◆ **Problem to solve**: Using the records below, quote only the span that opens with the line containing "(** An error" and closes with the line containing "Proof. destruct c;", exactly and inclusively.
++++ Data shown
Section store.
Context `{GRPCStatus} {W : Type}.
Definition KeyValueStore : Type := kvCall → M (W:=W) kvAnswer.
Definition failing {A} (f : error → error) (m : M (W:=W) A) : M (W:=W) A := λ w, let '(r, w) := m w in (map_err f r, w).

(** The errors of the server and of the client; the server's of a read ends
    with a space. *)
Definition storeFailed (key : string) : error → error := wrapf ("failed to store bytes for key: " ++ key ++ ": ").
Definition getFailed (key : string) (e : error) : error := EWrap ("failed to get bytes for key: " ++ key ++ ": " ++ text e ++ " ") [e].
Definition kvServer (impl : KeyValueStore) (req : kvCall) : M (W:=W) kvAnswer :=
  match req with
  | Store key val => failing (storeFailed key) (impl (Store key val))
  | Get key => failing (getFailed key) (impl (Get key))
  end.
Definition kvClient (grpc : kvCall → M (W:=W) kvAnswer) (c : kvCall) : M (W:=W) kvAnswer :=
  match c with
  | Store key val => failing (wrapf ("failed to store value: " ++ String.string_of_list_byte val ++ " for key: " ++ key ++ ": ")) (grpc (Store key val))
  | Get key => failing (wrapf ("failed to get value for key: " ++ key ++ ": ")) (grpc (Get key))
  end.
Definition kvRemote (impl : KeyValueStore) : KeyValueStore := kvClient (λ req, over (kvServer impl req)).

(** An error of the store arrives in a text of the server's and one of the
    client's. *)
Definition kvError (c : kvCall) (e : error) : error :=
  match c with
  | Store key val => wrapf ("failed to store value: " ++ String.string_of_list_byte val ++ " for key: " ++ key ++ ": ") (arrived (storeFailed key e))
  | Get key => wrapf ("failed to get value for key: " ++ key ++ ": ") (arrived (getFailed key e))
  end.
Lemma kv_call impl c w : kvRemote impl c w = (map_err (kvError c) (impl c w).1, (impl c w).2).
Proof. destruct c; rewrite /kvRemote /kvClient /kvServer /failing /over; by destruct (impl _ w) as [[a|e|] w']. Qed.

(** The code of an error is kept through both texts: that of its status, or
    unknown. *)
Lemma kv_code c e : (Convert (kvError c e)).1 = match firstStatus e with Some s => s.1 | None => Unknown end.
Proof.
  assert (∀ m e', (Convert (wrapf m (arrived e'))).1 = (Convert e').1) as Ho.
  { intros m e'. rewrite {1}/Convert /wrapf /arrived. by rewrite (FromError_wrapped _ _ (Convert e').1 (Convert e').2). }
  assert (∀ m, (Convert (EWrap m [e])).1 = match firstStatus e with Some s => s.1 | None => Unknown end) as Hi.
  { intros m. rewrite /Convert. destruct (firstStatus e) as [[c' m']|] eqn:E.
    - by rewrite (FromError_wrapped m [e] c' m') //= E.
    - by rewrite FromError_none //= E. }
  destruct c; cbn [kvError]; rewrite Ho; apply Hi.
Qed.
End store.

(** A store that is a map: what is stored is read again, through gRPC as
    directly, and nothing else changes. *)
Definition mapStore (notFound : string → RemoteErrors.RemoteErrors.error) (c : kvCall) : M (W:=gmap string (list byte)) kvAnswer := λ m,
  match c with
  | Store key val => (Ok AStored, <[key := val]> m)
  | Get key => (match m !! key with Some val => Ok (AValue val) | None => Err (notFound key) end, m)
  end.
Lemma stored_is_read `{GRPCStatus} notFound key val m key' :
  execs (kvRemote (mapStore notFound)) [Store key val; Get key'] m =
    ([Ok AStored; if decide (key = key') then Ok (AValue val) else map_err (kvError (Get key')) (mapStore notFound (Get key') m).1], <[key := val]> m).
Proof.
  cbn [execs]. rewrite kv_call. cbn [mapStore fst snd]. rewrite kv_call. cbn [mapStore fst snd map_err]. destruct (decide (key = key')) as [->|Hn]; [by rewrite lookup_insert_eq|]. by rewrite lookup_insert_ne.
Qed.
End KeyValue.

(** *** telemetry.go *)

Module Telemetry.
Import RemoteErrors.RemoteErrors ReportingRPC.ReportingRPC.

(** What is sent: where, for which contract, of which type, and the log. *)
Record message := mkMessage { network : string; chainID : string; contractID : string; telemetryType : string; payload : list byte }.
(** [TelemetryMessage], in which the identifier of the relayer may be absent. *)
Record pbMessage := mkPbMessage { RelayID : option (string * string); pbContractID : string; pbTelemetryType : string; pbPayload : list byte }.

Section telemetry.
Context `{GRPCStatus} {W : Type}.
Definition Service : Type := message → M (W:=W) ().

Definition emptyField (field : string) : error := EText (field ++ " cannot be empty").
(** The checks that the endpoint and the client share, in their order. *)
Definition missing (m : message) : option error :=
  if decide (contractID m = "") then Some (emptyField "contractID")
  else if decide (telemetryType m = "") then Some (emptyField "telemetryType")
  else if decide (network m = "") then Some (emptyField "network")
  else if decide (chainID m = "") then Some (emptyField "chainId")
  else None.

Definition toMessage (m : message) : pbMessage := mkPbMessage (Some (network m, chainID m)) (contractID m) (telemetryType m) (payload m).
Definition fromMessage (m : pbMessage) : message :=
  let '(n, c) := default ("", "") (RelayID m) in mkMessage n c (pbContractID m) (pbTelemetryType m) (pbPayload m).
(** [telemetryServiceClient.Send] and [telemetryServer.Send]. *)
Definition clientSend (grpc : pbMessage → M (W:=W) ()) (m : message) : M (W:=W) () := λ w,
  match missing m with
  | Some e => (Err e, w)
  | None => if decide (payload m = []) then (Err (emptyField "payload"), w) else grpc (toMessage m) w
  end.
Definition serverSend (impl : Service) (m : pbMessage) : M (W:=W) () := impl (fromMessage m).
Definition sendRemote (impl : Service) : Service := clientSend (λ m, over (serverSend impl m)).

(** [telemetryClient.NewEndpoint] and [telemetryEndpoint.SendLog]; an endpoint
    is the message without its log. *)
Definition NewEndpoint (network chainID contractID telemetryType : string) : outcome error message :=
  let m := mkMessage network chainID contractID telemetryType [] in match missing m with Some e => Err e | None => Ok m end.
Definition SendLog (client : Service) (endpoint : message) (log : list byte) : M (W:=W) () :=
  client (mkMessage (network endpoint) (chainID endpoint) (contractID endpoint) (telemetryType endpoint) log).

Lemma missing_iff m : missing m = None ↔ network m ≠ "" ∧ chainID m ≠ "" ∧ contractID m ≠ "" ∧ telemetryType m ≠ "".
Proof.
  rewrite /missing. destruct (decide (contractID m = "")); [naive_solver|]. destruct (decide (telemetryType m = "")); [naive_solver|].
  destruct (decide (network m = "")); [naive_solver|]. destruct (decide (chainID m = "")); naive_solver.
Qed.

(** The logs of an endpoint that was made all arrive, once, in order and with
    the endpoint's names, but for empty ones, which are refused before they are
    sent. *)
Lemma logs_arrive impl n c i t endpoint logs w : NewEndpoint n c i t = Ok endpoint →
  execs (SendLog (sendRemote impl) endpoint) logs w =
    execs (λ log w, if decide (log = []) then (Err (emptyField "payload"), w) else over (impl (mkMessage n c i t log)) w) logs w.
Proof.
  rewrite /NewEndpoint. destruct (missing _) eqn:E; [done|]. intros [= <-]. revert w. induction logs as [|log logs IH]; intros w; [done|]. cbn [execs].
  assert (SendLog (sendRemote impl) (mkMessage n c i t []) log w = (if decide (log = []) then (Err (emptyField "payload"), w) else over (impl (mkMessage n c i t log)) w)) as ->.
  { assert (missing (mkMessage n c i t log) = None) as Hm by exact E. rewrite /SendLog /sendRemote /clientSend. cbn [network chainID contractID telemetryType payload]. by rewrite Hm. }
  destruct (decide (log = [])); [by rewrite IH|]. destruct (over _ w) as [a w']. by rewrite IH.
Qed.
(** An endpoint is made exactly if no name is empty. *)
Lemma endpoint_iff n c i t : (∃ e, NewEndpoint n c i t = Ok e) ↔ n ≠ "" ∧ c ≠ "" ∧ i ≠ "" ∧ t ≠ "".
Proof.
  rewrite -(missing_iff (mkMessage n c i t [])). rewrite /NewEndpoint. destruct (missing _); naive_solver.
Qed.
End telemetry.
End Telemetry.

(** *** validation.go *)

Module Validation.
Import RemoteErrors.RemoteErrors ReportingRPC.ReportingRPC RelayerRPC.RelayerRPC.

Section validation.
Context `{GRPCStatus} {W Config : Type} `{!StructPb Config}.

Definition validateServer (impl : Config → M (W:=W) ()) (c : pbStruct) : M (W:=W) () := impl (AsMap c).
Definition validateClient (grpc : pbStruct → M (W:=W) ()) (config : Config) : M (W:=W) () := checked (NewStruct config) grpc.

(** A configuration that [structpb] keeps is validated as it is; one that it
    refuses does not reach the service. *)
Lemma validate_exact impl config w :
  validateClient (λ c, over (validateServer impl c)) config w =
    match NewStruct config with
    | Ok s => (sent (impl (AsMap s) w).1, (impl (AsMap s) w).2)
    | Err e => (Err e, w)
    | Panic => (Panic, w)
    end.
Proof.
  rewrite /validateClient /checked. destruct (NewStruct config) as [s|e|]; [|done..]. rewrite /over /validateServer. by destruct (impl _ w).
Qed.
End validation.
End Validation.

(** *** pipeline_runner.go *)

Module Pipeline.
Import CodecConfig.CodecConfig JSONSerializable.JSONSerializable RemoteErrors.RemoteErrors ReportingRPC.ReportingRPC RelayerRPC.RelayerRPC.

(** [durationpb] *)
Class DurationPb := { pbDuration : Type; durationNew : Z → pbDuration; AsDuration : pbDuration → Z; AsDuration_New d : inS 64 d → AsDuration (durationNew d) = d }.

Section pipeline.
Context `{GRPCStatus} {W Vars : Type} `{!StructPb Vars, !DurationPb} (ParseFloat : string → option Z) (FloatText : Z → string).

Record TaskResult := mkTask { ID : string; Type_ : string; TaskValue : JSONSerializable; TaskErr : option error; IsTerminal : bool; Index : Z }.
Record pbTaskResult := mkPbTask { pbId : string; pbType : string; pbValue : jval; pbError : string; HasError : bool; pbIsTerminal : bool; pbIndex : Z }.
Record run := mkRun { Spec : string; RunVars : Vars; MaxTaskDuration : Z }.
Record RunRequest := mkRequest { pbSpec : string; pbVars : pbStruct; pbMaxTaskDuration : pbDuration }.

(** The results of [RunServer.ExecuteRun] and of the client's. *)
Definition taskToPb (trr : TaskResult) : pbTaskResult :=
  mkPbTask (ID trr) (Type_ trr) (MarshalJSON FloatText (TaskValue trr)) (match TaskErr trr with Some e => text e | None => "" end) (match TaskErr trr with Some _ => true | None => false end)
    (IsTerminal trr) (wrapS 32 (Index trr)).
Definition taskFromPb (trr : pbTaskResult) : outcome error TaskResult :=
  let? js := map_err (λ _, EText "failed to parse json.Value") (UnmarshalJSON ParseFloat (mkJSON GNil false) (Some (pbValue trr))) in
  Ok (mkTask (pbId trr) (pbType trr) js (if HasError trr then Some (EText (pbError trr)) else None) (pbIsTerminal trr) (wrapS 64 (pbIndex trr))).
(* ===== verification/RelayerSetRPC.v ===== *)
(** [src/pkg/loop/internal/relayerset] and the identifiers of relayers in
    [src/pkg/types/relayer.go]: a set of relayers behind gRPC ([RelayerSetRPC]),
    and what its server makes, serves and closes ([RelayerSetServer]).

    A relayer is a reference of the set's; a client of one is the identifier it
    was asked for by.  The broker, the listeners and gRPC's servers are
    parameters. *)

From Stdlib.Strings Require Import Ascii.
From S2P Require Import Prelude GoBytes GoStrings RemoteErrors ReportingRPC ContractWriterRPC CCIPReaders RelayerRPC MercuryRPC.

(** *** Identifiers *)

Module RelayerID.

Record RelayID := mkRelayID { Network : string; ChainID : string }.
#[global] Instance relay_id_eq_dec : EqDecision RelayID.
Proof. solve_decision. Defined.
#[global] Instance relay_id_countable : Countable RelayID.
Proof. apply (inj_countable' (λ i, (Network i, ChainID i)) (λ p, mkRelayID p.1 p.2)). by intros []. Qed.

Definition Name (i : RelayID) : string := (Network i ++ "." ++ ChainID i)%string.
Definition UnmarshalString (s : string) : outcome string RelayID :=
  match Split s "." with
  | [n; c] => Ok (mkRelayID n c)
  | _ => Err ("error unmarshaling Identifier. " ++ s ++ " does not match expected pattern")%string
  end.

(** A name is read again if its parts have no point; what is read has this name. *)
Lemma name_reread i : avoids "." (Network i) = true → avoids "." (ChainID i) = true → UnmarshalString (Name i) = Ok i.
Proof.
  intros Hn Hc. rewrite /UnmarshalString /Name. change ("." ++ ChainID i)%string with (String "." (ChainID i)). rewrite Split_cons // Split_one //. by destruct i.
Qed.
Definition joined (x : string) (l : list string) : string := foldl (λ a b, a ++ "." ++ b)%string x l.
Lemma joined_app p z l : joined (p ++ z) l = (p ++ joined z l)%string.
Proof. revert z. induction l as [|b l IH]; intros z; [done|]. cbn [joined foldl]. rewrite !append_assoc. apply IH. Qed.
Lemma splitOn_join s x l : splitOn "." s = (x, l) → s = joined x l.
Proof.
  revert x l. induction s as [|c s IH]; intros x l; cbn; [by intros [= <- <-]|]. destruct (splitOn "." s) as [y m] eqn:E. specialize (IH y m eq_refl).
  destruct (Ascii.eqb_spec c ".") as [->|Hc]; intros [= <- <-].
  - change (joined "" (y :: m)) with (joined ("." ++ y)%string m). by rewrite joined_app -IH.
  - change (joined (String c y) m) with (joined (String c "" ++ y)%string m). by rewrite joined_app -IH.
Qed.
Lemma read_name s i : UnmarshalString s = Ok i → Name i = s.
Proof.
  rewrite /UnmarshalString /Split. destruct (splitOn "." s) as [x l] eqn:E. destruct l as [|y [|z l]]; try done. intros [= <-]. by rewrite (splitOn_join _ _ _ E).
Qed.
(** A chain's identifier with a point is not. *)
Example pointed_chain : UnmarshalString (Name (mkRelayID "evm" "1.2")) = Err "error unmarshaling Identifier. evm.1.2 does not match expected pattern".
Proof. done. Qed.
End RelayerID.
++++++++
◆ **Exercise response**:
(** An error of the store arrives in a text of the server's and one of the
    client's. *)
Definition kvError (c : kvCall) (e : error) : error :=
  match c with
  | Store key val => wrapf ("failed to store value: " ++ String.string_of_list_byte val ++ " for key: " ++ key ++ ": ") (arrived (storeFailed key e))
  | Get key => wrapf ("failed to get value for key: " ++ key ++ ": ") (arrived (getFailed key e))
  end.
Lemma kv_call impl c w : kvRemote impl c w = (map_err (kvError c) (impl c w).1, (impl c w).2).
Proof. destruct c; rewrite /kvRemote /kvClient /kvServer /failing /over; by destruct (impl _ w) as [[a|e|] w']. Qed.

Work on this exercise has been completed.